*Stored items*
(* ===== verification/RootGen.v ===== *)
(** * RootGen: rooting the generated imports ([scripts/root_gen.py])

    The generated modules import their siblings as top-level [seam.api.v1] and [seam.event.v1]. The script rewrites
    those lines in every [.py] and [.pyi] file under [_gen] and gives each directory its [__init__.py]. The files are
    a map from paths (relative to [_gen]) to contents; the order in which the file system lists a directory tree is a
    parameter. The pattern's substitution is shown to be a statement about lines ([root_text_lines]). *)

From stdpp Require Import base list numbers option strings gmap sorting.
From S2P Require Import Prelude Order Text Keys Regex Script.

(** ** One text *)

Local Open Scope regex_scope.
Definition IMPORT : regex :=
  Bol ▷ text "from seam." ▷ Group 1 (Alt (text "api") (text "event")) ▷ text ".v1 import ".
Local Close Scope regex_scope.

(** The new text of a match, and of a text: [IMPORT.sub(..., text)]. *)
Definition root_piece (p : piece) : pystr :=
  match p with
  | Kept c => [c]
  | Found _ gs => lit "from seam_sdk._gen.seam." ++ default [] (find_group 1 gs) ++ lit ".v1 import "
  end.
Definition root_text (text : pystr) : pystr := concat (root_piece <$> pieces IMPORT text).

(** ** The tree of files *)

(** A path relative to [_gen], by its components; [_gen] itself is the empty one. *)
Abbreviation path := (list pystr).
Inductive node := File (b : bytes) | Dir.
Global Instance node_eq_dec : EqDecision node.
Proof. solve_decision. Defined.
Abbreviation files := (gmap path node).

*WORK INSTRUCTIONS*
Restate word for word the entries above, starting at the line with "The generated modules" and ending at the line with "those lines in", inclusive, and no others.

*RESPONSE BOX*
    The generated modules import their siblings as top-level [seam.api.v1] and [seam.event.v1]. The script rewrites
    those lines in every [.py] and [.pyi] file under [_gen] and gives each directory its [__init__.py]. The files are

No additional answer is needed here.